Finally, the thing I was most displeased with was that they revealed one of the biggest, if not the biggest, twists of the series, which was not supposed to be revealed until City of Glass (The Mortal Instruments #3): the fact that Jace and Clary are not actually related. Apparently, we're putting the spoilers in the movies themselves now.
However, they did do some things right with this movie. First and foremost, the casting. It was perfect, except they really should have dyed Valentine's hair blonde, like it is in the books. But I can let that go, because Myers did such an amazing job portraying him. Also, the score was wonderful.
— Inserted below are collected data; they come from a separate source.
Definition start (p : proc FetchCall Response S js) (sys : system FetchCall Response S js)
    : system FetchCall Response S js :=
  let (s', t) := settle p sys.(shared) in mkSystem s' (sys.(tasks) ++ [t]) sys.(history).

(** The answer [r] to the task [i], if it waits for one. *)
Definition reply (i : nat) (r : result Response) (sys : system FetchCall Response S js)
    : system FetchCall Response S js :=
  match sys.(tasks) !! i with
  | Some (Waiting q k) =>
      let (s', t) := settle (k r) sys.(shared) in
      mkSystem s' (<[i := t]> sys.(tasks)) (sys.(history) ++ [(q, r)])
  | _ => sys
  end.
End start.

Definition start_in (m : client_module) (p : proc FetchCall Response (comp_state (component_of m)) js)
    (a : client) : client :=
  a <| systems := system_update a.(systems) m (start p (a.(systems) m)) |>.

Definition reply_in (m : client_module) (i : nat) (r : result Response) (a : client) : client :=
  a <| systems := system_update a.(systems) m (reply i r (a.(systems) m)) |>.

(** The action [init] of a module: a listener is added to the node client, when
    there is one. *)
Definition init_module (m : client_module) (a : client) : client :=
  match a.(env_client) with
  | Some c => a <| listeners := a.(listeners) ++ [(c, m)] |>
  | None => a
  end.
(** * Tickets dashboard: date normalizer and aggregator

    A shallow embedding of the date-string normalizer and of the
    aggregation helpers of the dashboard:

    - [parseDateToMySQL] and the handlers [OPTIONS], [POST], [GET] and
      [DELETE]                      (src/app/api/tickets/route.js)
    - [parseDate], [dateKey], [dateKeyUTC], [isIsoUTC], [normalizeBrand],
      [ticketsToday], [ticketsYesterday], [unsolvedCount],
      [resolvedCount], [ticketsPerDay], [handleDelete], [ticketsByBrand],
      [brandChartData], [ticketsBarSize], [brandBarSize],
      [filteredTickets]             (src/app/page.tsx)
    - [startOfDay], [sameDay]       (src/unnamed/part_000, an earlier
      version of the page)

    Strings are lists of code units below 256.  On that range the white
    space, the line terminators and the case of the letters are those of
    ECMAScript, but for the capitals of U+00B5 and U+00FF, which lie
    beyond it; the statements that depend on the case of the letters of
    a brand name are about names of the ASCII range.  Regular expressions are
    kept as syntax trees that mirror the literals of the source and are
    run by a backtracking matcher that lists the successful continuations
    in the priority order of the ECMAScript matcher.  A [Date] is its time
    value, an integer number of milliseconds since the epoch; the invalid
    date is [None]. *)

From Stdlib Require Import String Ascii NArith ZArith List Bool Arith Lia Permutation
  Sorted.
Import ListNotations.

Set Implicit Arguments.
Local Open Scope list_scope.

(** ** Characters and strings *)

Definition str := list ascii.

Definition lit (s : string) : str := list_ascii_of_string s.

Definition code (c : ascii) : N := N_of_ascii c.

Definition between (lo hi : N) (c : ascii) : bool :=
  (lo <=? code c)%N && (code c <=? hi)%N.

Definition isDigit : ascii -> bool := between 48 57.
Definition isUpper : ascii -> bool := between 65 90.
Definition isLower : ascii -> bool := between 97 122.
Definition isAlpha (c : ascii) : bool := isUpper c || isLower c.

(** [\w]: letters, digits and the underscore. *)
Definition isWord (c : ascii) : bool := isAlpha c || isDigit c || (code c =? 95)%N.

(** [\s] and the blanks removed by [String.prototype.trim]: TAB, LF, VT,
    FF, CR, SPACE and the no-break space U+00A0, which are the white
    space and the line terminators among the code units below 256. *)
Definition isSpace (c : ascii) : bool :=
  between 9 13 c || (code c =? 32)%N || (code c =? 160)%N.

(** The line terminators that [.] does not match. *)
Definition isLineTerminator (c : ascii) : bool :=
  (code c =? 10)%N || (code c =? 13)%N.

(** The two cases of a letter of the ASCII range.  The expressions of the
    source hold code units of the ASCII range only; under the [i] flag
    such a code unit matches the code units that have the same image: a
    letter matches its two cases and nothing else, any other code unit
    matches itself only. *)
Definition toLower (c : ascii) : ascii :=
  if isUpper c then ascii_of_N (code c + 32) else c.

Definition toUpper (c : ascii) : ascii :=
  if isLower c then ascii_of_N (code c - 32) else c.

(** [String.prototype.toLowerCase], code unit by code unit: the capital
    letters A to Z and U+00C0 to U+00DE, the multiplication sign U+00D7
    apart, move 32 places up; every other code unit below 256 is its own
    lower case. *)
Definition lowerUnit (c : ascii) : ascii :=
  if isUpper c || between 192 214 c || between 216 222 c
  then ascii_of_N (code c + 32) else c.

Definition toLowerCase (s : str) : str := map lowerUnit s.

(** [String.prototype.toUpperCase]: the small letters a to z and U+00E0
    to U+00FE, the division sign U+00F7 apart, move 32 places down, and
    the sharp s U+00DF becomes the two letters SS.  The capitals of the
    micro sign U+00B5 and of U+00FF are U+039C and U+0178, which a [str]
    cannot hold: these two code units are left as they are, and the
    statements on the case of brand names, which they would make wrong,
    are about names in the ASCII range. *)
Definition upperUnit (c : ascii) : str :=
  if isLower c || between 224 246 c || between 248 254 c
  then [ascii_of_N (code c - 32)]
  else if (code c =? 223)%N then lit "SS" else [c].
(** * certmagic storage on a generic S3 bucket: locks, blobs and their wrapper

    A shallow embedding of package [cmgs3]: the storage type [S3Storage]
    with its constructor [NewS3Storage] and its methods [Lock], [Unlock],
    [Store], [Load], [Delete], [Exists], [List] and [Stat].

    The S3 client (minio-go), the wall clock, the [context.Context] handed in
    by the caller and the process log are the environment of the package.
    They are gathered in one explicit [World] that every method threads
    through a state monad; a method is a function [World → result * World].

    Layout of the file: errors, time, the world and the S3 client model,
    the storage methods, a concrete RFC 3339 layout to run examples with,
    and then the properties. *)

From Stdlib Require Import ZArith Lia String Ascii List.
From Stdlib.Strings Require Import Byte.
From stdpp Require Import base option list gmap strings sets.

Open Scope string_scope.
Open Scope list_scope.
Open Scope Z_scope.

(** ** Bytes and strings

    A Go [[]byte] is a list of bytes, a Go [string] is a [string]; the
    conversions [[]byte(s)] and [string(b)] are the Standard Library's. *)

Abbreviation bytes := (list byte).

#[global] Instance byte_eq_decision : EqDecision byte := Byte.byte_eq_dec.

Definition bytes_of_string (s : string) : bytes := list_byte_of_string s.
Definition string_of_bytes (b : bytes) : string := string_of_list_byte b.

(** ** Errors

    The error values the package creates, tests or passes along. *)

Inductive error : Type :=
  | ErrorResponse (StatusCode : Z) (Code : string)  (* minio.ErrorResponse *)
  | errorString (s : string)                         (* errors.New, fmt.Errorf without %w *)
  | wrapError (msg : string) (err : error)           (* fmt.Errorf("msg: %w", err) *)
  | ErrNotExist                                      (* fs.ErrNotExist *)
  | Canceled                                         (* context.Canceled *)
  | DeadlineExceeded.                                (* context.DeadlineExceeded *)

#[global] Instance error_eq_dec : EqDecision error.
Proof. solve_decision. Defined.

Definition StatusNotFound : Z := 404.
Definition StatusBadRequest : Z := 400.

(** [errors.As(err, &respErr)] with [respErr] a [minio.ErrorResponse]:
    the status code of the first [ErrorResponse] in the chain of [err]. *)
Fixpoint errors_As (err : error) : option Z :=
  match err with
  | ErrorResponse sc _ => Some sc
  | wrapError _ e => errors_As e
  | _ => None
  end.

(** [errors.As(err, &respErr) && respErr.StatusCode == http.StatusNotFound] *)
Definition isNotFound (err : error) : bool :=
  match errors_As err with
  | Some sc => bool_decide (sc = StatusNotFound)
  | None => false
  end.

(** [errors.As(err, &respErr) && respErr.StatusCode != http.StatusNotFound] *)
Definition isOtherResponse (err : error) : bool :=
  match errors_As err with
  | Some sc => bool_decide (sc ≠ StatusNotFound)
  | None => false
  end.

(** The chain of an error, as [errors.Is] and [errors.Unwrap] see it. *)
Fixpoint errors_Is (err target : error) : bool :=
  if bool_decide (err = target) then true
  else match err with
       | wrapError _ e => errors_Is e target
       | _ => false
       end.

Inductive result (A : Type) : Type :=
  | Ok (a : A)
  | Fail (e : error).
Arguments Ok {A} a.
Arguments Fail {A} e.

(** ** Time

    A [time.Time] is its number of nanoseconds since the Unix epoch, a
    [time.Duration] a number of nanoseconds. *)

Definition Time : Type := Z.
Definition Duration : Type := Z.

Definition Nanosecond : Duration := 1.
Definition Second : Duration := 1000000000.
Definition Minute : Duration := 60 * Second.

Definition Add (t : Time) (d : Duration) : Time := t + d.
Definition After (t u : Time) : bool := bool_decide (u < t).
Definition Before (t u : Time) : bool := bool_decide (t < u).
Definition Sub (t u : Time) : Duration := t - u.

(** [t.Format(time.RFC3339)] and [time.Parse(time.RFC3339, s)] belong to
    the Go library; the package only needs that they exist. *)
Class TimeLayout : Type := {
  time_Format : Time → string;
  time_Parse : string → option Time
}.

(** ** The caller's context

    [done_at] is the instant at which [ctx.Done()] is closed ([None]: never),
    [cause] what [ctx.Err()] reports from then on. *)

Inductive ctxCause : Type := CauseCanceled | CauseDeadline.

Record Context : Type := {
  done_at : option Time;
  cause : ctxCause
}.

Definition ctx_Err_value (c : ctxCause) : error :=
  match c with
  | CauseCanceled => Canceled
  | CauseDeadline => DeadlineExceeded
  end.

Definition Background : Context := {| done_at := None; cause := CauseCanceled |}.

(** [context.WithTimeout(ctx, d)] called at instant [now]. *)
Definition WithTimeout (ctx : Context) (now : Time) (d : Duration) : Context :=
  match done_at ctx with
  | Some t => if bool_decide (t <= now + d) then ctx
              else {| done_at := Some (now + d); cause := CauseDeadline |}
  | None => {| done_at := Some (now + d); cause := CauseDeadline |}
  end.

(** ** The world: bucket contents, clock, network, log *)

Record Blob : Type := {
  content : bytes;
  modified : Time
}.

(** What the network does to one request: how long it takes and whether it
    fails (and with which error) instead of being served. *)
Record Reply : Type := {
  latency : N;
  failure : option error
}.

Definition served : Reply := {| latency := 0%N; failure := None |}.

Inductive logArg : Type :=
  | LStr (s : string)
  | LTime (t : Time).

(** The requests the package sends to the S3 service. *)
Inductive Request : Type :=
  | ReqGetObject (bucket name : string)
  | ReqReadAll (bucket name : string)
  | ReqPutObject (bucket name : string) (data : bytes)
  | ReqRemoveObject (bucket name : string)
  | ReqStatObject (bucket name : string)
  | ReqListObjects (bucket prefix : string) (recursive : bool)
  | ReqBucketExists (bucket : string).

(** What the package did to its environment, newest first: the requests
    with the error each came back with, the log lines, and how each wait
    ended. *)
Inductive Event : Type :=
  | EvRequest (req : Request) (err : option error)
  | EvLog (format : string) (args : list logArg)
  | EvTimer (d : Duration)        (* waited for [d], the timer fired *)
  | EvDone.                       (* [<-ctx.Done()] was received *)

Record World : Type := mkWorld {
  buckets : gmap string (gmap string Blob);
  clock : Time;
  replies : list Reply;           (* one per request, in order; none left: [served] *)
  entropy : nat → byte;           (* crypto/rand, as an endless stream *)
  drawn : nat;                    (* how much of it was read *)
  trace : list Event;
  (* the package-level variables *)
  LockExpiration : Duration;
  LockPollInterval : Duration;
  LockTimeout : Duration
}.
(** ** More concrete data *)

Definition oneStamp (i : nat) : Stamp :=
  {| stamp_now := 1700000000000; stamp_random := "k3j9x2m1a" |}.

Definition oneAccepted : UploadResult :=
  {| ur_success := true; ur_documents := ["srv-a"] |}.

(** An accepted upload whose response names no document, the case for which
    the handler falls back to the local id
    ([result.documents[index]?.id || doc.id]). *)
Definition acceptedWithoutIds : UploadResult :=
  {| ur_success := true; ur_documents := [] |}.

(** The state after an upload of [goodPdf] that the server accepted without
    naming an id, so that the entry kept its local id, and a tick that
    reported it ready. *)
Definition readyUnderLocalId : AppState :=
  applyUpdate
    (PollTick (pretty 1700000000000 +:+ "k3j9x2m1a")
       (HttpResponse true (Some {| sd_status := Ready; sd_error := None |})) 0)
    (applyUpdate
       (UploadSettled oneStamp [goodPdf] (HttpResponse true (Some acceptedWithoutIds)))
       (applyUpdate (UploadStarted oneStamp [goodPdf]) initialAppState)).

(** The state after an accepted upload of two files. *)
Definition afterTwoFiles : AppState :=
  applyUpdate
    (UploadSettled twoStamps twoFiles (HttpResponse true (Some twoAccepted)))
    (applyUpdate (UploadStarted twoStamps twoFiles) initialAppState).

(** The state after the entry of [sampleState] has been deleted. *)
Definition afterDelete : AppState :=
  handleDeleteDocument "doc-1" (HttpResponse true None) sampleState.

(** * Properties *)

(** ** One tick of the poller *)

Section PollTick.
Variables (documentId : string) (prev : AppState) (pollCount : nat).

Lemma poll_failed r :
  fetchFailed r = true → poll documentId r prev pollCount = (prev, pollCount, NoTimer).
Proof.
  destruct r as [|[] [sd|]]; simpl; intros Hf; try reflexivity. discriminate.
Qed.

Lemma poll_terminal sd :
  isTerminal (sd_status sd) = true →
  poll documentId (HttpResponse true (Some sd)) prev pollCount
  = (applyStatus documentId sd prev, pollCount, NoTimer).
Proof. intros Ht. simpl. by rewrite Ht. Qed.

Lemma poll_continue sd :
  isTerminal (sd_status sd) = false → (S pollCount < maxPolls)%nat →
  poll documentId (HttpResponse true (Some sd)) prev pollCount
  = (applyStatus documentId sd prev, S pollCount, SetTimeout pollInterval).
Proof. intros Ht Hlt. simpl. rewrite Ht. by rewrite bool_decide_eq_true_2. Qed.

Lemma poll_exhausted sd :
  isTerminal (sd_status sd) = false → (maxPolls ≤ S pollCount)%nat →
  poll documentId (HttpResponse true (Some sd)) prev pollCount
  = (applyStatus documentId sd prev, S pollCount, NoTimer).
Proof.
  intros Ht Hge. simpl. rewrite Ht. rewrite bool_decide_eq_false_2; [done | lia].
Qed.

(** A tick either stops or waits for exactly [pollInterval], and it never
    waits once the counter has reached [maxPolls]. *)
Lemma poll_timer r st' pollCount' delay :
  poll documentId r prev pollCount = (st', pollCount', SetTimeout delay) →
  delay = pollInterval ∧ pollCount' = S pollCount ∧ (S pollCount < maxPolls)%nat.
Proof.
  destruct r as [|[] [sd|]]; simpl; try discriminate.
  destruct (isTerminal (sd_status sd)); try discriminate.
  case_bool_decide; intros [= <- <- <-]; auto.
Qed.
End PollTick.

(** Writing a status twice keeps the last one. *)
Lemma updateDocStatus_overwrite documentId sd sd' doc :
  updateDocStatus documentId sd (updateDocStatus documentId sd' doc)
  = updateDocStatus documentId sd doc.
Proof.
  unfold updateDocStatus. destruct (bool_decide (doc_id doc = documentId)) eqn:E; simpl.
  - by rewrite E.
  - by rewrite E.
Qed.

Lemma applyStatus_overwrite documentId sd sd' st :
  applyStatus documentId sd (applyStatus documentId sd' st)
  = applyStatus documentId sd st.
Proof.
  unfold applyStatus, withDocuments; simpl. f_equal.
  rewrite <- list_fmap_compose. apply list_fmap_ext.
  intros i d _. apply updateDocStatus_overwrite.
Qed.
(** [JSON.stringify(v)] without indentation: what [res.json(v)] writes. *)
Fixpoint JSON_stringify (v : JSValue) : string :=
  match v with
  | JNull => "null"
  | JBool true => "true"
  | JBool false => "false"
  | JNum n => pretty n
  | JStr s => quote s
  | JArr items => "[" +:+ join "," (map JSON_stringify items) +:+ "]"
  | JObj props =>
      "{" +:+ join "," (map (fun p => quote (fst p) +:+ ":" +:+ JSON_stringify (snd p)) props)
          +:+ "}"
  end.

(** *** [JSON.parse]

    A recursive-descent reader of the JSON grammar.  It recognises every
    JSON text; the value it builds is [None] when the text is valid JSON
    that denotes a value outside [JSValue] (a number with a fraction or an
    exponent, [-0], an integer beyond 2^53, a string with a non-ASCII byte
    or a [\u] escape above 127, an object with a key made of digits, whose
    position JavaScript rearranges). *)

Inductive PResult (A : Type) : Type :=
| POk (a : A) (rest : string)
| PSyntax
| PFuel.
Arguments POk {A} a rest.
Arguments PSyntax {A}.
Arguments PFuel {A}.

Definition is_ws (c : ascii) : bool :=
  let n := N_of_ascii c in
  ((n =? 32) || (n =? 9) || (n =? 10) || (n =? 13))%N.

Definition is_digit (c : ascii) : bool :=
  let n := N_of_ascii c in ((48 <=? n) && (n <=? 57))%N.

Definition digit_val (c : ascii) : Z := Z.of_N (N_of_ascii c) - 48.

Definition hex_val (c : ascii) : option N :=
  let n := N_of_ascii c in
  if ((48 <=? n) && (n <=? 57))%N then Some (n - 48)%N
  else if ((97 <=? n) && (n <=? 102))%N then Some (n - 87)%N
  else if ((65 <=? n) && (n <=? 70))%N then Some (n - 55)%N
  else None.

Fixpoint skip_ws (s : string) : string :=
  match s with
  | String c r => if is_ws c then skip_ws r else s
  | EmptyString => ""
  end.

(** [drop_prefix p s] is [Some r] when [s = p ++ r]. *)
Fixpoint drop_prefix (p s : string) : option string :=
  match p, s with
  | EmptyString, _ => Some s
  | String a p', String b s' => if Ascii.eqb a b then drop_prefix p' s' else None
  | String _ _, EmptyString => None
  end.

(** The longest run of digits at the head of [s], read as a number in base
    ten on top of [acc], and what follows it. *)
Fixpoint read_digits (acc : Z) (s : string) : Z * string :=
  match s with
  | String c r => if is_digit c then read_digits (10 * acc + digit_val c) r else (acc, s)
  | EmptyString => (acc, "")
  end.

Definition starts_with_digit (s : string) : bool :=
  match s with String c _ => is_digit c | EmptyString => false end.

(** The optional fraction of a number: [None] is a syntax error, otherwise
    whether a fraction was there and what follows. *)
Definition read_fraction (s : string) : option (bool * string) :=
  match s with
  | String c r =>
      if Ascii.eqb c "." then
        if starts_with_digit r then Some (true, snd (read_digits 0 r)) else None
      else Some (false, s)
  | EmptyString => Some (false, "")
  end.

Definition read_exponent (s : string) : option (bool * string) :=
  match s with
  | String c r =>
      if Ascii.eqb c "e" || Ascii.eqb c "E" then
        let r' := match r with
                  | String d r1 => if Ascii.eqb d "+" || Ascii.eqb d "-" then r1 else r
                  | EmptyString => r
                  end in
        if starts_with_digit r' then Some (true, snd (read_digits 0 r')) else None
      else Some (false, s)
  | EmptyString => Some (false, "")
  end.
(** * obsidian-mcp: vault index, markdown validator and note operations

    A shallow embedding of [vault.py], [validation.py] and [operations.py],
    with the search by several tags of [mcp_server.py].

    Python [str] values are sequences of Unicode code points; they are
    modelled as lists of code points ([N]).  The file system is an ordered
    association list from paths to file contents, the order standing for the
    order in which a directory scan meets the files.  Stateful code runs in a
    small state-and-exception monad over the vault's world (files on disk and
    the cached index); a raised exception keeps the state reached so far, as
    in Python. *)

From Stdlib Require Import NArith ZArith Arith List Bool Lia String Ascii.
Import ListNotations.

Set Implicit Arguments.

(** ** Python strings *)

Definition char := N.
Definition str := list char.

Definition lit (s : string) : str :=
  List.map N_of_ascii (list_ascii_of_string s).

Definition NL : char := 10%N.
Definition HASH : char := 35%N.
Definition TICK : char := 96%N.
Definition LBR : char := 91%N.
Definition RBR : char := 93%N.
Definition PIPE : char := 124%N.
Definition SPACE : char := 32%N.
Definition DASH : char := 45%N.
Definition COLON : char := 58%N.
Definition DOT : char := 46%N.
Definition BOM : char := 65279%N.
Definition CR : char := 13%N.

Definition is_hash (c : char) : bool := N.eqb c HASH.
Definition is_tick (c : char) : bool := N.eqb c TICK.
(** A call that returns blocks has iterated over dicts only. *)
Lemma json_extract_code_blocks_Ok_inv pattern_matches repository_info err blocks :
  json_extract_code_blocks pattern_matches repository_info = (err, Ok blocks) ->
  exists records,
    Json.iterate pattern_matches = Ok records /\
    Forall (fun m => Json.is_dict m = true) records /\
    blocks = json_kept records repository_info /\
    err = concat (json_skipped 0 records repository_info).
Proof.
  unfold json_extract_code_blocks.
  destruct (Json.iterate pattern_matches) as [records|e]; [|discriminate].
  intros E. exists records. split; [reflexivity|].
  destruct (first_non_dict records) as [H|(pre & v & post & -> & Hpre & Hv)].
  - rewrite (json_extract_loop_dicts _ _ H) in E. injection E as <- <-. auto.
  - rewrite (json_extract_loop_abort _ _ _ _ Hpre Hv) in E. discriminate.
Qed.

Lemma json_kept_line_count ms repository_info :
  Forall (fun b => 1 <= line_count b) (json_kept ms repository_info).
Proof.
  apply List.Forall_forall. intros b Hb.
  destruct (json_kept_In _ _ _ Hb) as (m & _ & E).
  destruct (json_extract_block_Ok_inv _ _ _ E)
    as (items & fp & ls & rid & le & text & repo
        & _ & _ & _ & _ & _ & _ & _ & _ & Hn & ->).
  exact Hn.
Qed.

Lemma group_lines_at_least_members blocks groups :
  group_duplicates blocks = Ok groups ->
  Forall (fun b => 1 <= line_count b) blocks ->
  Forall (fun g => 2 <= occurrence_count g /\
                   occurrence_count g <= total_lines g) groups.
Proof.
  intros E Hcount. apply List.Forall_forall. intros g Hg.
  destruct (group_duplicates_In _ _ _ E Hg) as (h & b0 & rest & Hf & Hlen & Hmk).
  destruct (make_group_Ok_inv _ _ _ Hmk) as (? & ? & _ & ->).
  cbn [occurrence_count total_lines]. split; [assumption|].
  replace (len (b0 :: rest)) with (len (map line_count (b0 :: rest)))
    by (unfold len; now rewrite length_map).
  apply sum_at_least_length. rewrite <- Hf.
  apply List.Forall_forall. intros n Hn.
  apply in_map_iff in Hn as (b & <- & Hb).
  apply filter_In in Hb as [Hb _].
  rewrite List.Forall_forall in Hcount. now apply Hcount.
Qed.

(** A text on the standard output is the dump of the analysis of the
    blocks extracted from a document that has both top-level keys. *)
Lemma json_main_stdout loaded text :
  Run.stdout (json_main loaded) = Some text ->
  exists doc repository_info pattern_matches records report,
    loaded = Ok doc /\
    Json.subscript doc "repository_info" = Ok repository_info /\
    Json.subscript doc "pattern_matches" = Ok pattern_matches /\
    Json.iterate pattern_matches = Ok records /\
    Forall (fun m => Json.is_dict m = true) records /\
    json_extract_code_blocks pattern_matches repository_info
    = (concat (json_skipped 0 records repository_info),
       Ok (json_kept records repository_info)) /\
    analyse (json_kept records repository_info) = Ok report /\
    json_dump report = Ok text /\
    json_main loaded
    = Run.mk (Some text) (concat (json_skipped 0 records repository_info)) 0.
Proof.
  unfold json_main, json_run.
  destruct loaded as [doc|e]; [|discriminate].
  destruct (Json.subscript doc "repository_info") as [repo|] eqn:Hr;
    [|discriminate].
  destruct (Json.subscript doc "pattern_matches") as [pms|] eqn:Hp;
    [|discriminate].
  destruct (json_extract_code_blocks pms repo) as [err [blocks|e]] eqn:Ex;
    [|discriminate].
  destruct (json_extract_code_blocks_Ok_inv _ _ _ _ Ex)
    as (records & Hit & Hd & -> & ->).
  simpl. destruct (analyse (json_kept records repo)) as [report|e] eqn:Ea;
    simpl; [|discriminate].
  destruct (json_dump report) as [out|e] eqn:Ed; simpl; [|discriminate].
  intros [= <-]. exists doc, repo, pms, records, report.
  repeat split; try assumption; try reflexivity.
Qed.

Lemma json_extract_block_missing_file_path items repository_info :
  Json.lookup "file_path" items = None ->
  json_extract_block (JDict items) repository_info = Raise (KeyError "file_path") /\
  file_path_or_unknown (JDict items) = JStr "unknown".
Proof.
  intros H. unfold json_extract_block, file_path_or_unknown. simpl.
  now rewrite H.
Qed.

Lemma json_extract_block_missing_line_start items repository_info v :
  Json.lookup "file_path" items = Some v ->
  Json.lookup "line_start" items = None ->
  json_extract_block (JDict items) repository_info = Raise (KeyError "line_start") /\
  file_path_or_unknown (JDict items) = v.
Proof.
  intros Hfp Hls. unfold json_extract_block, file_path_or_unknown. simpl.
  now rewrite Hfp, Hls.
Qed.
And, I must admit, the shadowhunter-vampire fight scene was very cool. Lastly, I did like the Midnight Flower scene. It was my favorite chapter of the book and it was great to see they got it right.
All in all, this movie is not a good representation of the book. While some shortenings and tweakings are necessary for all book-to-movie adaptations, they can still be portrayed well, and this film was not. If you saw the movie, whether you liked it or no, please please please READ THE BOOKS. They are amazing. Cassandra Clare created an awesome world, and everyone should see it the way it was meant to be.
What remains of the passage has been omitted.